* **How to complete this task**:
Reproduce, with no changes, the line where "(** A beacon made" appears and every subsequent line of the listing, the last one included.
:: Information given ::
(** The beacon of a node that has begun to update to IV index 6. *)
Definition sample_beacon : bytes :=
  let m := sample_beacon_node 6 true in
  bt_mesh_beacon_create (cfg := proxy_friend_config) m
    (bt_mesh_net_beacon_update (cfg := proxy_friend_config) m sample_beacon_sub).

(** The node's state after the beacon at the times [ts]. *)
Definition after_beacon (ts : list Z) : mesh_net :=
  bc_net (foldl (fun b t =>
    match bt_mesh_beacon_recv (cfg := proxy_friend_config)
            (env := sample_beacon_env t) sample_beacon b with
    | Some (_, b, _) => b | None => b end) (beacons_init (sample_beacon_node 5 false)) ts).

Lemma beacon_roundtrip_witness :
  let m := sample_beacon_node 6 true in
  let b := beacons_init (sample_beacon_node 5 false) in
  exists flags, BT_MESH_KEY_REFRESH flags = false /\ BT_MESH_IV_UPDATE flags = true /\
  bt_mesh_beacon_recv (cfg := proxy_friend_config)
    (env := sample_beacon_env (K_HOURS 100)) sample_beacon b =
  (cache_add 0 (drop 1 sample_beacon) ;;
   beacon_apply (cfg := proxy_friend_config) (env := sample_beacon_env (K_HOURS 100))
     0 flags 6 false ;;
   beacon_stats (env := sample_beacon_env (K_HOURS 100)) 0) b.
Proof.
  intros m b.
  assert (beacon_keys_ok sample_beacon_keys) as Hk.
  { split; [split; [reflexivity|const_bytes]|]. split; [reflexivity|const_bytes]. }
  destruct (beacon_roundtrip (cfg := proxy_friend_config)
    (env := sample_beacon_env (K_HOURS 100)) m sample_beacon_sub 0 false b sample_beacon_sub Hk) as (_ & flags & H1 & H2 & H3).
  - cbn. lia.
  - split; [exists sample_beacon_sub; split; [reflexivity|split; [discriminate|reflexivity]]|]. intros; lia.
  - reflexivity.
  - exists flags. split; [exact H1|]. split; [exact H2|]. etransitivity; [exact H3|].
    destruct (cache_check _ _) as [k|] eqn:Hc; [|reflexivity].
    exfalso. revert Hc. vm_compute. discriminate.
Defined.

(** A beacon that announces an IV update before 96 hours are over is
    refused but remembered, and once the time has come the same beacon counts
    as seen before: the node that heard it early stays on its IV index for as
    long as it is repeated, while a node that did not hear it follows. *)
Theorem early_beacon_blocks_iv_update :
  let state m := (iv_index m, iv_update m) in
  state (after_beacon [K_HOURS 100]) = (6, true) /\
  state (after_beacon [K_HOURS 50; K_HOURS 97; K_HOURS 100; K_HOURS 200]) = (5, false).
Proof. vm_compute. by split. Qed.

(** A beacon made with other flags than the node's carries an authentication
    value that does not match them: receivers drop it. *)
Example beacon_with_flag_rejected :
  let m := sample_beacon_node 5 false in
  let sub := bt_mesh_net_beacon_update (cfg := proxy_friend_config) m sample_beacon_sub in
  let buf := drop 1 (bt_mesh_beacon_create_with_flag m sub 0 1) in
  bt_mesh_subnet_find m (take 8 (drop 1 buf)) (byte_at buf 0) (sys_get_be32 (drop 9 buf))
    (take 8 (drop 13 buf)) = None.
Proof. vm_compute. reflexivity. Qed.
:::
* **Answer for the task**:
(** A beacon made with other flags than the node's carries an authentication
    value that does not match them: receivers drop it. *)
Example beacon_with_flag_rejected :
  let m := sample_beacon_node 5 false in
  let sub := bt_mesh_net_beacon_update (cfg := proxy_friend_config) m sample_beacon_sub in
  let buf := drop 1 (bt_mesh_beacon_create_with_flag m sub 0 1) in
  bt_mesh_subnet_find m (take 8 (drop 1 buf)) (byte_at buf 0) (sys_get_be32 (drop 9 buf))
    (take 8 (drop 13 buf)) = None.
Proof. vm_compute. reflexivity. Qed.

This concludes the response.